▼▼▼

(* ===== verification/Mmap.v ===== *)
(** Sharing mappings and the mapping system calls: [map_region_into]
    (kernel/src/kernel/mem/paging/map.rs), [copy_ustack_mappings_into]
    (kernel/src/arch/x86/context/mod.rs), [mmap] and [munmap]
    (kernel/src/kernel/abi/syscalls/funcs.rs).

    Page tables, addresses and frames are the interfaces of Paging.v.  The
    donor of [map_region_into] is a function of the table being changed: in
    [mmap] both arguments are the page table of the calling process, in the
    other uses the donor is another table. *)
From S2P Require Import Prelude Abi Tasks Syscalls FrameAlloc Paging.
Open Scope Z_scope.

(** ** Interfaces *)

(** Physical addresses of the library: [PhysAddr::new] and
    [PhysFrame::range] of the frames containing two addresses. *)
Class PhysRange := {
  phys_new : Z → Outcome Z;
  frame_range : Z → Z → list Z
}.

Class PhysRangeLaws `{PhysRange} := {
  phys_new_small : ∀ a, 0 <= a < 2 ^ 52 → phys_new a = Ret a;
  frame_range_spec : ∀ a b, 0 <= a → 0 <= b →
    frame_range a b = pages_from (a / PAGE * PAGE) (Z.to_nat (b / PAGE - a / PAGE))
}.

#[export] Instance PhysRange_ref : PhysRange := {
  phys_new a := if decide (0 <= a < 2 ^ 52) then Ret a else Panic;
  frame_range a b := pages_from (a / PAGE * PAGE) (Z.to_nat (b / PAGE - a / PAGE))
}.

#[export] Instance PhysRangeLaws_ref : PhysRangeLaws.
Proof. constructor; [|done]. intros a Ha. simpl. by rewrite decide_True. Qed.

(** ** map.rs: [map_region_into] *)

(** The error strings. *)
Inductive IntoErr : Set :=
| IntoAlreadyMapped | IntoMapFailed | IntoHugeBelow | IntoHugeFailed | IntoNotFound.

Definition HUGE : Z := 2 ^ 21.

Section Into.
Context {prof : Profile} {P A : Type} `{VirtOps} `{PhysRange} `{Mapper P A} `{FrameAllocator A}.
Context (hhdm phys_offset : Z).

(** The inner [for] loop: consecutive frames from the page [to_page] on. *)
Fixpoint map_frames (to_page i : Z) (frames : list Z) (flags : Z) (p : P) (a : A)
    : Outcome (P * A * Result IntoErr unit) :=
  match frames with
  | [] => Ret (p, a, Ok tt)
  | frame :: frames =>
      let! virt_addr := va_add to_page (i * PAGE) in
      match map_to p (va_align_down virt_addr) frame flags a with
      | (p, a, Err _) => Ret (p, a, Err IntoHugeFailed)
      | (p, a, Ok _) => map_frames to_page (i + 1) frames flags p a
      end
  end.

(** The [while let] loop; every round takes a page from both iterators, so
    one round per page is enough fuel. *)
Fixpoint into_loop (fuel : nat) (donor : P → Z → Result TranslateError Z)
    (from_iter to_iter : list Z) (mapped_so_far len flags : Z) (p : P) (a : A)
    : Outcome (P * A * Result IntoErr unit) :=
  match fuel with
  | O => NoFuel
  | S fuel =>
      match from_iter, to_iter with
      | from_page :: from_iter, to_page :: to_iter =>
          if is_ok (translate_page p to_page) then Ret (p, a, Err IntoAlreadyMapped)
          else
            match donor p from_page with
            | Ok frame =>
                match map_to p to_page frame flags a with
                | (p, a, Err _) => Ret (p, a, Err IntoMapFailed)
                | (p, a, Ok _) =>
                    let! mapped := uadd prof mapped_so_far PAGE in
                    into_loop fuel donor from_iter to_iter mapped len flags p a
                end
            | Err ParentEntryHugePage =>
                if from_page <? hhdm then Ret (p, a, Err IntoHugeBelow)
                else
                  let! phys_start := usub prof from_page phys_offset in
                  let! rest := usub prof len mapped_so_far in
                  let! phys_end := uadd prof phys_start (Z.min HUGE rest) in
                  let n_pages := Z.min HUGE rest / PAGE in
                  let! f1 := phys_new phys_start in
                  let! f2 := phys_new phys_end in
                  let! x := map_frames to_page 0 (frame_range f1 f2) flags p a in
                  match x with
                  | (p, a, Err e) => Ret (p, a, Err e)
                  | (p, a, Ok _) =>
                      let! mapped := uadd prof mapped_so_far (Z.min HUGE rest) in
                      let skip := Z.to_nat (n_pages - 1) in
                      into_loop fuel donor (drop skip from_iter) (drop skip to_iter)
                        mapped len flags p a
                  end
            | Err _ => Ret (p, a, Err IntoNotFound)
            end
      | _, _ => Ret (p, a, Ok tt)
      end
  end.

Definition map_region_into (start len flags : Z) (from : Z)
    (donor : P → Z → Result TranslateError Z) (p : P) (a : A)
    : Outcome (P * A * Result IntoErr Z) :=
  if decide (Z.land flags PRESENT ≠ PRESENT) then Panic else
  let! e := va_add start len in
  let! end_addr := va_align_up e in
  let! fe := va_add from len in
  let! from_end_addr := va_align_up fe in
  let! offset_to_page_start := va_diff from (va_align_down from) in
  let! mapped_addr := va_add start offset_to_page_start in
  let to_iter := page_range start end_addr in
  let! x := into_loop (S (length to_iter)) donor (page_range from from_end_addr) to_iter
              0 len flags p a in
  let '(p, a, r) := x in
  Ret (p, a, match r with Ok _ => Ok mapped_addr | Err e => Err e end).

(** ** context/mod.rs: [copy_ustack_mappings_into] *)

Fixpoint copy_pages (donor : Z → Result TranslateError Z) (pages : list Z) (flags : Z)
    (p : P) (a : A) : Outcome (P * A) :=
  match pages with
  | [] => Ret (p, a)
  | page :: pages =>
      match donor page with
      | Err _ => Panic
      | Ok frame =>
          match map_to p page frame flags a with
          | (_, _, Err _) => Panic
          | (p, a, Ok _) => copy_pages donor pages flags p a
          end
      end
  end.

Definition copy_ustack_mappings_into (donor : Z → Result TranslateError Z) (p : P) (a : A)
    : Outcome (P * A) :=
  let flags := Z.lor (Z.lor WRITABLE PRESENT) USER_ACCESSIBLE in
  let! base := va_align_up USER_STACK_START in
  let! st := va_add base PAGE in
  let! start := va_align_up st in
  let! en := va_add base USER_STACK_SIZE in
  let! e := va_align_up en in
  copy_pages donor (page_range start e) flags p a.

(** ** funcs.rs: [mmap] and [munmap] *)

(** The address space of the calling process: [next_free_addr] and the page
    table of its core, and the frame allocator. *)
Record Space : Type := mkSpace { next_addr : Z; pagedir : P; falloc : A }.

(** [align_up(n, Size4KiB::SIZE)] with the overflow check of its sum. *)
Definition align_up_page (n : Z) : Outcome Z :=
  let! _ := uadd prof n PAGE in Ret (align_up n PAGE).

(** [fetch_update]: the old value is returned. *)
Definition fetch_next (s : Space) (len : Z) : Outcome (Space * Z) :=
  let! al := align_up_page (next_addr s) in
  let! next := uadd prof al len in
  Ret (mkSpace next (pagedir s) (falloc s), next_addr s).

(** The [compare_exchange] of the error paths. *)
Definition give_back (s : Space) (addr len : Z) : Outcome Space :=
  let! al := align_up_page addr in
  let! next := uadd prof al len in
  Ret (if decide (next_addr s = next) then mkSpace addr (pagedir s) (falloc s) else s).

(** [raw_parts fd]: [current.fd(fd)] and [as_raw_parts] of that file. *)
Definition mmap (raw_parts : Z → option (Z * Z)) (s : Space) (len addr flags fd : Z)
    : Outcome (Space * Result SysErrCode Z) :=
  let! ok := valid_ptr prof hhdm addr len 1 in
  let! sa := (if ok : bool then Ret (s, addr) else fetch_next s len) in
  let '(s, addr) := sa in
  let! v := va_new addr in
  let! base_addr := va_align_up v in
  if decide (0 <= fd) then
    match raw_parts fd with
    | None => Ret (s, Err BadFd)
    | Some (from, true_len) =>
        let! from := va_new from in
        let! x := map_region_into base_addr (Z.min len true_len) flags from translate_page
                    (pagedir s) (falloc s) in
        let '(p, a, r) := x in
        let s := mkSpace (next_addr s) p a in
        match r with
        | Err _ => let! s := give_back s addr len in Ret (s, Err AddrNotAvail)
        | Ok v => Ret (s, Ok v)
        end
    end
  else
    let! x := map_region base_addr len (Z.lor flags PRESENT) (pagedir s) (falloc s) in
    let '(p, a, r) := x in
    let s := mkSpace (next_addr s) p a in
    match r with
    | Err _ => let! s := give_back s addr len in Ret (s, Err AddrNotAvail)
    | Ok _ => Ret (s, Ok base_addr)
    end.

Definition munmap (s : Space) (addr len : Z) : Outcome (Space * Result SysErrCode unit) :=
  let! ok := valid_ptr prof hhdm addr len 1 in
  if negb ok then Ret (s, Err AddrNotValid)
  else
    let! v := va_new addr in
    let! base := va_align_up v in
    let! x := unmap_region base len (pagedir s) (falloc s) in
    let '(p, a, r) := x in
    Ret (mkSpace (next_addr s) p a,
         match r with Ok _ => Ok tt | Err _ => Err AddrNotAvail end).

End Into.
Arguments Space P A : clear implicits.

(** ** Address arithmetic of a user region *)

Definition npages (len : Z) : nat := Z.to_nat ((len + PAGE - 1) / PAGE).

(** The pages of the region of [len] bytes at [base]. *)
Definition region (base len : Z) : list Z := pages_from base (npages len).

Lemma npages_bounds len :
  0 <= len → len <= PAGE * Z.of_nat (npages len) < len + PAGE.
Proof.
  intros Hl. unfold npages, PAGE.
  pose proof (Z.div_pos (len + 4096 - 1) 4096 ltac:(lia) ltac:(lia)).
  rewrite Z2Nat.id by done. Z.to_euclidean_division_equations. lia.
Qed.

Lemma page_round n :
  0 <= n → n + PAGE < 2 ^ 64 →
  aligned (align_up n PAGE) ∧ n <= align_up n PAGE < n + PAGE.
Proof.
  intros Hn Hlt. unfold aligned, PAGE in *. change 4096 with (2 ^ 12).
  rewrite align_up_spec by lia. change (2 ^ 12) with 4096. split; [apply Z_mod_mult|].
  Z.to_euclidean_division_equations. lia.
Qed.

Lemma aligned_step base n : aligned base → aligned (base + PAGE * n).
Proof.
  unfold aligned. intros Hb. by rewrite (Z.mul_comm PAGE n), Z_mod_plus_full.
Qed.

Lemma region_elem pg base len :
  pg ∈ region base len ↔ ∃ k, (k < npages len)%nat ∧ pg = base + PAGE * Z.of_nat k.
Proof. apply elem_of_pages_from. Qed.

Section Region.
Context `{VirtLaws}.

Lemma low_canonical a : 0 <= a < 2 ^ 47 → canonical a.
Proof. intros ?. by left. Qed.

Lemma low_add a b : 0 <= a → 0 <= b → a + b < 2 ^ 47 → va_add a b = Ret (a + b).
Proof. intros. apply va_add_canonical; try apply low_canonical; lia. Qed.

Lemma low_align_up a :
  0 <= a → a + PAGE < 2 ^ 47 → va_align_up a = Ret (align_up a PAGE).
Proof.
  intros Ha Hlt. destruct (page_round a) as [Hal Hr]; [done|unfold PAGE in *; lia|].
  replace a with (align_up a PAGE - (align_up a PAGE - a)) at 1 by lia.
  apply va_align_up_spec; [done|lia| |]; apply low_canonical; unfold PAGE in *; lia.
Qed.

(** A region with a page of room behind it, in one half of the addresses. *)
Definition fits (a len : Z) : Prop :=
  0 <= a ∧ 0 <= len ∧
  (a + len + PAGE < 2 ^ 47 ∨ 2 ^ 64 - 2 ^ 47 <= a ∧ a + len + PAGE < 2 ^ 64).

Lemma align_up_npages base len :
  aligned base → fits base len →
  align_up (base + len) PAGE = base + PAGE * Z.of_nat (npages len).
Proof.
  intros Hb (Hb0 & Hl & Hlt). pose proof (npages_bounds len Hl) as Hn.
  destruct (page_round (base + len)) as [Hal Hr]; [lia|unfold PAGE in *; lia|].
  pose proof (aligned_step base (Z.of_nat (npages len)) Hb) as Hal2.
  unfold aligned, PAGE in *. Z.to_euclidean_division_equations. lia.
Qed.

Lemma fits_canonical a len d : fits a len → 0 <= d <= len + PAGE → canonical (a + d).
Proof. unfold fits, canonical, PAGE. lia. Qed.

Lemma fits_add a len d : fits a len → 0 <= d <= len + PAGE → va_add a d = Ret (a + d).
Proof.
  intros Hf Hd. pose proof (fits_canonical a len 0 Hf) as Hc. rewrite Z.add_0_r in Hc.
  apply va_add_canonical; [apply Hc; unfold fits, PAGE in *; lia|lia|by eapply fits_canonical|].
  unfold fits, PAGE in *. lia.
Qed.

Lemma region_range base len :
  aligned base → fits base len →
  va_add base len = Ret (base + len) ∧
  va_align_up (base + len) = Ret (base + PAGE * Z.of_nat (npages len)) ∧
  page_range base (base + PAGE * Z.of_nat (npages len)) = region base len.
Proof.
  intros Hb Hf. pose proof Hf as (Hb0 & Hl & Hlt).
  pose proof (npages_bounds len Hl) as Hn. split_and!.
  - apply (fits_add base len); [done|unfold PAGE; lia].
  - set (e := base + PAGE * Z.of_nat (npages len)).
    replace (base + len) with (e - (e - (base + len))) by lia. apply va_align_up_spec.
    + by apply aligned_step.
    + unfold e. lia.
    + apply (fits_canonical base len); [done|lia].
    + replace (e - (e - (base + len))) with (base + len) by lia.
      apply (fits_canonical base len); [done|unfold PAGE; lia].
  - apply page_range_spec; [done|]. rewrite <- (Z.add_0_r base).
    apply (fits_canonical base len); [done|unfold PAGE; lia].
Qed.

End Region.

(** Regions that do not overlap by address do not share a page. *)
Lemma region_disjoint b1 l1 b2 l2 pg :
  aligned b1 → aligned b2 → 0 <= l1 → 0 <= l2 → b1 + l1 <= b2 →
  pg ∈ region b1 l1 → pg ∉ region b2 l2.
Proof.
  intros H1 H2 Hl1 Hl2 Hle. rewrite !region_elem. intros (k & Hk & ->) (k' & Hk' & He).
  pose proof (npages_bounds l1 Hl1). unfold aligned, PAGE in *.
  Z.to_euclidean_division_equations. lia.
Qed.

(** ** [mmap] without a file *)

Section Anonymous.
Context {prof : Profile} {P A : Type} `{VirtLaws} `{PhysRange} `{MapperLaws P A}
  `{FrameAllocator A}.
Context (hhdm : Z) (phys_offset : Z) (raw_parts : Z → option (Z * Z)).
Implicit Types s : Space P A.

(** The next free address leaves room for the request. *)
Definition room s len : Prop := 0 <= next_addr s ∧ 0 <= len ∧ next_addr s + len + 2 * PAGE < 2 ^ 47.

▲▲▲

→ **Task directions**
The first line of the entries above marks where to begin; repeat each line exactly through the one that contains "[mmap] both arguments", and include that line.

→ **Solution**
(* ===== verification/Mmap.v ===== *)
(** Sharing mappings and the mapping system calls: [map_region_into]
    (kernel/src/kernel/mem/paging/map.rs), [copy_ustack_mappings_into]
    (kernel/src/arch/x86/context/mod.rs), [mmap] and [munmap]
    (kernel/src/kernel/abi/syscalls/funcs.rs).

    Page tables, addresses and frames are the interfaces of Paging.v.  The
    donor of [map_region_into] is a function of the table being changed: in
    [mmap] both arguments are the page table of the calling process, in the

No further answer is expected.